> **PROBLEM DESCRIPTION**:
Copy out each line of the data that contains "assemble".

(Data entries)
*** Begin section ***

(** ** The staging area when [install] runs *)

Lemma mkdir_p_empty st p t' :
  mkdir_p st p (Dir st []) = Some t' → lookup p t' = Some (Dir st []).
Proof.
  revert t'. induction p as [|x p IH]; intros t'.
  - by intros [= <-].
  - change (mkdir_p st (x :: p) (Dir st []))
      with (match mkdir_p st p (Dir st []) with
            | Some c' => Some (Dir st [(x, c')])
            | None => None
            end).
    destruct (mkdir_p st p (Dir st [])) as [c'|] eqn:Ec; [| done].
    intros [= <-]. cbn [lookup assoc]. rewrite String.eqb_refl.
    by apply IH.
Qed.

(** [mkdir_p] at a path where nothing is makes an empty directory. *)
Lemma mkdir_p_fresh st p : ∀ t t',
  lookup p t = None → mkdir_p st p t = Some t' → lookup p t' = Some (Dir st []).
Proof.
  induction p as [|x p IH]; intros t t' Hnone; [done |].
  destruct t as [|s es]; [done |]. cbn [lookup] in Hnone.
  change (mkdir_p st (x :: p) (Dir s es))
    with (match mkdir_p st p (default (Dir st []) (assoc x es)) with
          | Some c' => Some (Dir s (set_entry x c' es))
          | None => None
          end).
  destruct (assoc x es) as [c|] eqn:Ex.
  - change (default (Dir st []) (Some c)) with c.
    destruct (mkdir_p st p c) as [c'|] eqn:Ec; [| done].
    intros [= <-]. cbn [lookup]. rewrite assoc_set_entry_eq. by apply (IH c).
  - change (default (Dir st []) None) with (Dir st []).
    destruct (mkdir_p st p (Dir st [])) as [c'|] eqn:Ec; [| done].
    intros [= <-]. cbn [lookup]. rewrite assoc_set_entry_eq.
    by apply mkdir_p_empty.
Qed.

(** X23.  [package] clears the staging area before it installs into it:
    for a package without a manifest, when the assembly returns, [install]
    has been called on a staging root that was a new, empty directory,
    whatever was at that path before. *)
Theorem install_sees_empty_staging (env : Env) (m : Package.methods)
    (self self' : Package.t) (staging : string) (prototype : PrototypeFile.t)
    (w w' : World) :
  Package.has_manifest self = false →
  Package.assemble env m self staging w = (Ok (self', prototype), w') →
  ∃ w1 w2,
    cwd w1 = cwd w
    ∧ lookup (resolve w staging) (fs w1) = Some (Dir (mkdir_stat env) [])
    ∧ Package.install m self staging w1 = (Ok tt, w2).
Proof.
  intros Hm H. unfold Package.assemble in H.
  bind_as H there w1 Hthere. apply isdir_Ok in Hthere as [-> ->].
  bind_as H u1 w2 Hrm. bind_as H u2 w3 Hmk. destruct u1, u2.
  bind_as H attached w4 Hattach.
  unfold Package.attach_manifest in Hattach. rewrite Hm in Hattach.
  apply ret_Ok in Hattach as [-> ->].
  bind_as H u3 w5 Hinstall. destruct u3.
  assert (Hcwd2 : cwd w2 = cwd w).
  { apply when_Ok in Hrm as [[_ Hrm] | [_ ->]]; [| done].
    unfold rmtree in Hrm. by apply change_fs_cwd in Hrm. }
  exists w3, w5. unfold os_makedirs, change_fs in Hmk.
  destruct (named staging); [| done].
  destruct (lookup (resolve w2 staging) (fs w2)) as [n|] eqn:Hnone; [done |].
  destruct (mkdir_p _ _ _) as [t'|] eqn:Emk; [| done].
  injection Hmk as <-. split; [exact Hcwd2 |]. split; [| exact Hinstall].
  cbn [fs with_fs]. rewrite <- (resolve_cwd w w2 staging) by done.
  by apply (mkdir_p_fresh _ _ (fs w2)).
Qed.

*** End section ***

> **EXERCISE OUTPUT**:
  Package.assemble env m self staging w = (Ok (self', prototype), w') →
  intros Hm H. unfold Package.assemble in H.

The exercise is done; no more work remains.